- _Description of the task_:
Going through the data below, copy out each line where the word "grantRequestWindowMatches" shows up.

- _Provided data_:
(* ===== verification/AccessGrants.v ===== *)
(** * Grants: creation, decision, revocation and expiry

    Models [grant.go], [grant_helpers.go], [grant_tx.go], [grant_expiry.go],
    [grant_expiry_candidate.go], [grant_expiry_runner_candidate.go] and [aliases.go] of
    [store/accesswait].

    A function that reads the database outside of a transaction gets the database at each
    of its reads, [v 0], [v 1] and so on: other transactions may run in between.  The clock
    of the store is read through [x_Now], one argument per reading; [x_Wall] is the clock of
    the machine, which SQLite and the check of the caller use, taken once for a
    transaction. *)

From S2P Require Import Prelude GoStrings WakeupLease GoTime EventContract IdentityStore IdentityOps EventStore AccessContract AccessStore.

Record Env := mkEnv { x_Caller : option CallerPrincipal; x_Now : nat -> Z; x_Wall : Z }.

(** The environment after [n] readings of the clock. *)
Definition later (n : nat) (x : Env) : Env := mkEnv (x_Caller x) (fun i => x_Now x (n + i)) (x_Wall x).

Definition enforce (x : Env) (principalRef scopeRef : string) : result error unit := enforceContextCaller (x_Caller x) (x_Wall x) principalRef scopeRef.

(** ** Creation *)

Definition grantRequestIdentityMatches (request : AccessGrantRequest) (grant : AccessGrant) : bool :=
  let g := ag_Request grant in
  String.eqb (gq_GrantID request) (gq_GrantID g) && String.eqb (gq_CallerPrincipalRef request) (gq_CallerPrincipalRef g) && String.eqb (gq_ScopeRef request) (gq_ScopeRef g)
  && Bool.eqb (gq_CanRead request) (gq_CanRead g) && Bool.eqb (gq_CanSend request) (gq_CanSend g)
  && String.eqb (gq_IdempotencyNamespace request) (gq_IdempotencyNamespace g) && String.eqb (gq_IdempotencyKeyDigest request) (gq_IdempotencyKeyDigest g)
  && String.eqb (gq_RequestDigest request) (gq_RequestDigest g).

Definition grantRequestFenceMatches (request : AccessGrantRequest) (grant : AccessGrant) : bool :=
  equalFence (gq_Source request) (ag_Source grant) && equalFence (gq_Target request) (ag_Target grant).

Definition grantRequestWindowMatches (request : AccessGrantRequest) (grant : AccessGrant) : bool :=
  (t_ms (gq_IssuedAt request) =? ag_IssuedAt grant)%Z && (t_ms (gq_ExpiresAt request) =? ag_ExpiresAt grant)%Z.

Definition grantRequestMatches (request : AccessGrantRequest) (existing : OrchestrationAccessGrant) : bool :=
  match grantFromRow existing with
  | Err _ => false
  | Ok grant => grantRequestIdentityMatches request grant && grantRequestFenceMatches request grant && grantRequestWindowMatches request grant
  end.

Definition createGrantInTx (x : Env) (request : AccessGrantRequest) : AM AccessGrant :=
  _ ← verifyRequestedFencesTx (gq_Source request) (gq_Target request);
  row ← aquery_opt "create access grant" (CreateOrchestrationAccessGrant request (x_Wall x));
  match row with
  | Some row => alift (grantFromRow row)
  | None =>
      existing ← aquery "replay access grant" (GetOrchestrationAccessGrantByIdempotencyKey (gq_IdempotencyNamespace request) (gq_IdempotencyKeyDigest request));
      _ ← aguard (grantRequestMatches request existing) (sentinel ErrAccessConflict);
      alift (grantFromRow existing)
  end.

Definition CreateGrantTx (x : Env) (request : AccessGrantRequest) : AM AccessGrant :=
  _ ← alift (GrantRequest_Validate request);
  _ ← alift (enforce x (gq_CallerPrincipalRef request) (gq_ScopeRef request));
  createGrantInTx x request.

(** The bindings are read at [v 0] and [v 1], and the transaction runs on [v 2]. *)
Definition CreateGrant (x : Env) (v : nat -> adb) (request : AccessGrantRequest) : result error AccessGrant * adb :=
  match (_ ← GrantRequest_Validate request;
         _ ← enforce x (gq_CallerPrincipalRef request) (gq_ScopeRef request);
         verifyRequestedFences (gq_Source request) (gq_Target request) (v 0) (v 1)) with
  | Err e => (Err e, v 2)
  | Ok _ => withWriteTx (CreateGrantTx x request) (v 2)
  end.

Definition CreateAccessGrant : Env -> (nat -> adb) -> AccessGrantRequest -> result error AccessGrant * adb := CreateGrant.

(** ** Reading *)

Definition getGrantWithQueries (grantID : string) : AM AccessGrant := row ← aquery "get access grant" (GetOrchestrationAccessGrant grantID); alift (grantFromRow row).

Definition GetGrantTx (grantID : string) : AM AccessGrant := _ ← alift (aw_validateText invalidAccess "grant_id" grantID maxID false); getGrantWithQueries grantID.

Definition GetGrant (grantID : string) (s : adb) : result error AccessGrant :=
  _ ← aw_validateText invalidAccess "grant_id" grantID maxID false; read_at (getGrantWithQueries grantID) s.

- _Exercise answer_:
Definition grantRequestWindowMatches (request : AccessGrantRequest) (grant : AccessGrant) : bool :=
  | Ok grant => grantRequestIdentityMatches request grant && grantRequestFenceMatches request grant && grantRequestWindowMatches request grant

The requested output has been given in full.